傷病手当金と障害年金の関係について【専門の社労士が徹底解説!】

こんにちは!

グロースリンク社会保険労務士法人の土江です。

 

突然の病気やケガで働けなくなると、心身のつらさに加えて収入面の不安が重くのしかかりますよね。そんなときに、私たちの生活を支えてくれる公的な制度が、「傷病手当金」「障害年金」です。

どちらも就労が困難な状態を対象とした給付制度ですが、支給の目的や条件、金額の計算方法、そして受給の流れは大きく異なります。これらの違いを理解しておくことは、いざというときに役立ちますよ。

今回は社労士の視点から、それぞれの制度の特徴と注意点をわかりやすくご紹介します。

傷病手当金とは?「一時的な休業」を支える制度

傷病手当金は、健康保険に加入している会社員などが、業務外の病気やケガで就労できなくなったときに支給される制度です。主に「働けない間の収入減を補う」ことを目的とした短期的なサポートです。

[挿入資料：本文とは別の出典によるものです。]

(** A shape of rank at least two is its leading dimensions followed by
    the last two. *)
Lemma shape_last_two (s : list nat) :
  (2 <= length s)%nat ->
  s = but_last (but_last s) ++ [last_dim (but_last s); last_dim s].
Proof.
  intros H. unfold but_last, last_dim.
  assert (Hs : s <> []) by (destruct s; [simpl in H; lia | discriminate]).
  assert (Hr : removelast s <> []).
  { destruct s as [|a [|b s']]; simpl in H; try lia. simpl. discriminate. }
  rewrite (app_removelast_last 0%nat Hs) at 1.
  rewrite (app_removelast_last 0%nat Hr) at 1.
  now rewrite <- app_assoc.
Qed.

Lemma matmul_eq_l a a' v :
  tensor_eq a a' -> same_outcome tensor_eq (matmul a v) (matmul a' v).
Proof.
  intros [Hs Hd]. unfold matmul, rank. rewrite <- Hs.
  destruct (((length (shape a) <? 2) || (length (shape v) <? 2))%nat) eqn:Hr;
    [constructor|].
  destruct (negb _); [constructor|].
  destruct (broadcast_shapes _ _) as [bs|] eqn:Hb; [|constructor].
  constructor. split; [reflexivity|]. cbn [shape data]. intros idx Hi.
  apply Forall2_app_inv_r in Hi as (pre & l2 & Hpre & H2 & ->).
  inversion H2 as [|i n' l2' k' Hi H2']; subst.
  inversion H2' as [|j p' l2'' k'' Hj H2'']; subst. inversion H2''; subst.
  destruct (last_two pre i j) as (-> & -> & ->).
  apply sum_n_ext. intros k Hk. rewrite Hd; [reflexivity|].
  apply Bool.orb_false_elim in Hr as [Hr _]. apply Nat.ltb_ge in Hr.
  rewrite (shape_last_two (shape a) Hr) at 1.
  apply Forall2_app; [eapply bindex_in_range_l; eauto|].
  repeat constructor; assumption.
Qed.

(** Claim C8.  With a mask whose entries are all one, and whose shape
    can be broadcast to the scores, [attention] ends as it does without
    a mask: with the same exception, or with the same output and the same
    attention weights.  The dropout draw is the same in both calls. *)
Theorem attention_all_ones_mask q k v mask dropout :
  all_ones mask -> mask_fits mask q k ->
  same_outcome same_pair
    (MultiAttentionBlock.attention q k v (Some mask) dropout)
    (MultiAttentionBlock.attention q k v None dropout).
Proof.
  intros Hones Hfits. unfold MultiAttentionBlock.attention.
  destruct (MultiAttentionBlock.scores q k) as [e|s] eqn:Hs; [constructor|].
  cbn [rbind].
  destruct (masked_fill_all_ones s mask MultiAttentionBlock.fill Hones (Hfits s Hs))
    as (s' & -> & Heq).
  cbn [rbind ok].
  set (w' := match dropout with Some d => Dropout.forward d (softmax s') | None => softmax s' end).
  set (w := match dropout with Some d => Dropout.forward d (softmax s) | None => softmax s end).
  assert (Hw : tensor_eq w' w).
  { unfold w, w'. destruct dropout; [apply dropout_eq|]; now apply softmax_eq. }
  destruct (matmul_eq_l w' w v Hw) as [e|x' x Hx]; cbn [rbind]; constructor.
  split; assumption.
Qed.

Lemma scores_ex_shape s :
  MultiAttentionBlock.scores query_ex key_ex = inr s -> shape s = [2%nat; 2%nat].
Proof.
  intros H.
  apply (f_equal (fun r => match r with inr t => shape t | inl _ => [] end)) in H.
  lazy in H. symmetry. exact H.
Qed.

(** The theorem on the example tensors. *)
Lemma attention_all_ones_mask_witness :
  all_ones ones_mask /\ mask_fits ones_mask query_ex key_ex
  /\ same_outcome same_pair
       (MultiAttentionBlock.attention query_ex key_ex value_ex (Some ones_mask) None)
       (MultiAttentionBlock.attention query_ex key_ex value_ex None None).
Proof.
  assert (H1 : all_ones ones_mask) by (intros idx _; reflexivity).
  assert (H2 : mask_fits ones_mask query_ex key_ex).
  { intros s Hs. rewrite (scores_ex_shape s Hs). reflexivity. }
  split; [exact H1|]. split; [exact H2|].
  apply (attention_all_ones_mask query_ex key_ex value_ex ones_mask None H1 H2).
Defined.

Lemma attention_ex_returns :
  exists x s, MultiAttentionBlock.attention query_ex key_ex value_ex None None = inr (x, s).
Proof. eexists. eexists. reflexivity. Qed.

(** ** MultiAttentionBlock.attention: a causal mask *)

Lemma sum_n_minus n f g : sum_n n f - sum_n n g = sum_n n (fun j => f j - g j).
Proof. induction n as [|n IH]; simpl; [lra|]. rewrite <- IH. lra. Qed.

Lemma sum_n_scal n c f : c * sum_n n f = sum_n n (fun j => c * f j).
Proof. induction n as [|n IH]; simpl; [lra|]. rewrite <- IH. lra. Qed.

Lemma sum_n_le n f g : (forall j, (j < n)%nat -> f j <= g j) -> sum_n n f <= sum_n n g.
Proof.
  induction n as [|n IH]; intros H; simpl; [lra|].
  assert (sum_n n f <= sum_n n g) by auto. assert (f n <= g n) by auto. lra.
Qed.

Lemma sum_n_Rabs n f : Rabs (sum_n n f) <= sum_n n (fun j => Rabs (f j)).
Proof.
  induction n as [|n IH]; simpl; [rewrite Rabs_R0; lra|].
  eapply Rle_trans; [apply Rabs_triang|]. lra.
Qed.

Lemma sum_n_ge_term n f i :
  (forall j, (j < n)%nat -> 0 <= f j) -> (i < n)%nat -> f i <= sum_n n f.
Proof.
  induction n as [|n IH]; intros H Hi; [lia|]. simpl.
  assert (0 <= sum_n n f) by (apply sum_n_nonneg; auto).
  destruct (Nat.eq_dec i n) as [->|Hne].
  - lra.
  - assert (f i <= sum_n n f) by (apply IH; [auto | lia]).
    assert (0 <= f n) by auto. lra.
Qed.

Lemma bindex_rev_id rs : forall ri, Forall2 lt ri rs -> bindex_rev rs ri = ri.
Proof.
  induction rs as [|d rs IH]; intros ri H; inversion H; subst; [reflexivity|].
  simpl. rewrite IH by assumption.
  destruct (Nat.eqb_spec d 1); [f_equal; lia | reflexivity].
Qed.

(** Nothing is broadcast when the index is one of the operand itself. *)
Lemma bindex_id s idx : in_range s idx -> bindex s idx = idx.
Proof.
  intros H. unfold bindex. rewrite bindex_rev_id by now apply Forall2_rev_lt.
  apply rev_involutive.
Qed.

Lemma matmul_ok a b c :
  matmul a b = inr c ->
  last_dim (shape a) = last_dim (but_last (shape b))
  /\ forall pre i j,
       data c (pre ++ [i; j])
       = sum_n (last_dim (shape a))
           (fun k => data a (bindex (batch a) pre ++ [i; k])
                     * data b (bindex (batch b) pre ++ [k; j])).
Proof.
  unfold matmul. destruct (_ || _)%bool; [discriminate|].
  destruct (Nat.eqb_spec (last_dim (shape a)) (last_dim (but_last (shape b))));
    [|discriminate].
  cbn [negb]. destruct (broadcast_shapes _ _); [|discriminate].
  intros H. inversion H; subst. split; [assumption|]. intros pre i j. cbn [data].
  destruct (last_two pre i j) as (-> & -> & ->). reflexivity.
Qed.

Lemma masked_fill_ok s m value s' :
  masked_fill s m value = inr s' ->
  shape s' = shape s
  /\ forall idx, data s' idx = if data m (bindex (shape m) idx) then value else data s idx.
Proof.
  unfold masked_fill. destruct (broadcast_shapes _ _); [|discriminate].
  destruct (decide _); [|discriminate]. intros H. inversion H; subst. auto.
Qed.

Lemma attention_masked_ok q k v mask x w :
  MultiAttentionBlock.attention q k v (Some mask) None = inr (x, w) ->
  exists s s',
    MultiAttentionBlock.scores q k = inr s
    /\ masked_fill s (eq_zero mask) MultiAttentionBlock.fill = inr s'
    /\ w = softmax s'
    /\ matmul w v = inr x.
Proof.
  unfold MultiAttentionBlock.attention. intros H.
  apply rbind_ok in H as (s & Hs & H). apply rbind_ok in H as (s' & Hs' & H).
  apply rbind_ok in H as (x0 & Hx & H). inversion H; subst. eauto 6.
Qed.

(** The weight that row [i] of the masked softmax gives to a hidden
    position is at most [exp (fill - s_ii)], where [s_ii] is the score
    of the position for itself. *)
Lemma hidden_weight_bound s s' mask pre i j :
  masked_fill s (eq_zero mask) MultiAttentionBlock.fill = inr s' ->
  causal_row mask i (last_dim (shape s)) ->
  (i < last_dim (shape s))%nat -> (i < j)%nat -> (j < last_dim (shape s))%nat ->
  0 <= data (softmax s') (pre ++ [i; j])
       <= exp (MultiAttentionBlock.fill - data s (pre ++ [i; i])).
Proof.
  intros Hm [Hdiag Hhide] Hi Hij Hj. apply masked_fill_ok in Hm as [Hs Hd].
  cbn [softmax data shape]. rewrite Hs.
  set (m := last_dim (shape s)) in *.
  set (Z := sum_n m (fun j0 => exp (data s' (with_last (pre ++ [i; j]) j0)))).
  assert (Hrow : forall j0, with_last (pre ++ [i; j]) j0 = pre ++ [i; j0]).
  { intros j0. unfold with_last, but_last.
    replace (pre ++ [i; j]) with ((pre ++ [i]) ++ [j]) by now rewrite <- app_assoc.
    now rewrite removelast_last, <- app_assoc. }
  assert (Hnum : data s' (pre ++ [i; j]) = MultiAttentionBlock.fill).
  { rewrite Hd. unfold eq_zero, tmap. cbn [data shape].
    rewrite (Hhide pre j Hij Hj). reflexivity. }
  assert (Hii : data s' (pre ++ [i; i]) = data s (pre ++ [i; i])).
  { rewrite Hd. unfold eq_zero, tmap. cbn [data shape].
    destruct (Z.eqb_spec (data mask (bindex (shape mask) (pre ++ [i; i]))) 0) as [E|_];
      [now apply Hdiag in E | reflexivity]. }
  assert (HZ : exp (data s (pre ++ [i; i])) <= Z).
  { unfold Z. rewrite <- Hii, <- (Hrow i).
    apply (sum_n_ge_term m (fun j0 => exp (data s' (with_last (pre ++ [i; j]) j0))) i);
      [|assumption].
    intros j0 _. left. apply exp_pos. }
  assert (Hpos : 0 < exp (data s (pre ++ [i; i]))) by apply exp_pos.
  assert (HZpos : 0 < Z) by lra.
  rewrite Hnum. split.
  - apply Rmult_le_pos; [left; apply exp_pos | left; now apply Rinv_0_lt_compat].
  - unfold Rminus. rewrite exp_plus, exp_Ropp. unfold Rdiv.
    apply Rmult_le_compat_l; [left; apply exp_pos|].
    now apply Rinv_le_contravar.
Qed.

ポイントは、連続する3日間の待機期間のあと、4日目以降の休業日から支給されること。受給できるのは最長で通算1年6ヶ月までと定められています。

支給額は、「標準報酬日額の3分の2」が基準で、過去1年間の月給をもとに算出されます。たとえば、月収30万円の方なら、およそ月20万円程度が支給されるイメージです。

障害年金とは?「長期にわたり生活を支える」制度

一方、障害年金は、病気やケガによる障害のため、日常生活や労働に制限がある方を対象に、長期的な生活保障を行う制度です。初診日から1年6ヶ月が経過した時点(=障害認定日)に障害等級に該当すれば申請できます。

特徴的なのは、「働いていても受給できる」点です。障害の程度により、短時間勤務や特定の業務に制限がある場合でも、生活や就労に支障が認められれば支給対象となります。

障害年金には「障害基礎年金」と「障害厚生年金」があり、加入していた年金制度と障害の程度により、支給金額が決まります。子どもがいる場合の加算や、配偶者加給年金などの制度もあり、家庭環境によって支給額が異なるのも特徴です。

併給はできる?「併給調整」という仕組み

傷病手当金と障害年金は、原則として同時に満額は受け取れません。これを「併給調整」と言い、支給の原因(傷病)が同じ場合は、障害年金が優先され、傷病手当金はその差額だけが支給される形になります。

たとえば、傷病手当金が月18万円、障害年金が月15万円だった場合、傷病手当金は差額の3万円のみ支給される計算です。損をすることは基本的にありませんが、過大に受け取っていた場合には、あとから返還が求められることもあります。

なお、傷病の原因が異なる場合(例:うつ病で傷病手当金、糖尿病で障害年金)は、それぞれ満額受け取れる可能性があります。また、障害基礎年金のみを受給している方についても、併給調整は原則適用されません。

申請のタイミングと注意点

制度を利用するには、「初診日」が非常に重要です。これは、最初にその傷病で医療機関を受診した日を指し、どの年金制度に属するか、また障害認定日の算出にも影響します。

また、障害年金は申請から支給決定までに時間がかかるため、先に傷病手当金を受け取り、あとから障害年金を申請するケースも多く見られます。その際は、支給期間が重なる部分について傷病手当金を一部返還する必要が出るため、注意が必要です。

専門家への相談が安心の第一歩

これら2つの制度は、仕組みが複雑で「自分はどれに該当するのか」「どう申請したらいいのか」と戸惑う方も多くいらっしゃいます。特に診断書の内容や初診日の証明、保険料納付要件の確認など、正確性が求められるポイントが多いため、社労士など専門家に相談することがスムーズな受給への近道です。

当事務所では、初回のご相談を無料で行っています。制度についてもっと知りたい方、受給できるかどうか判断に迷っている方は、ぜひお気軽にご相談ください。

【まとめ】傷病手当金と障害年金の違い

項目

傷病手当金

障害年金

目的

一時的な所得補償

長期的な生活保障

支給開始時期

休業4日目以降

初診日から1年6ヶ月後以降

支給期間

最大1年6ヶ月

障害状態が続く限り

働けるか

原則働けないことが条件

一定の制限があっても可

金額

月収の約3分の2

障害等級や扶養状況で変動

併給

原則不可(調整あり)

傷病が異なる場合は可

 

病気やケガで働けなくなっても、「制度を知っている」ことで生活に安心をもたらせます。
あなたの状況に合った制度を、正しく選び、確実に活用していきましょう。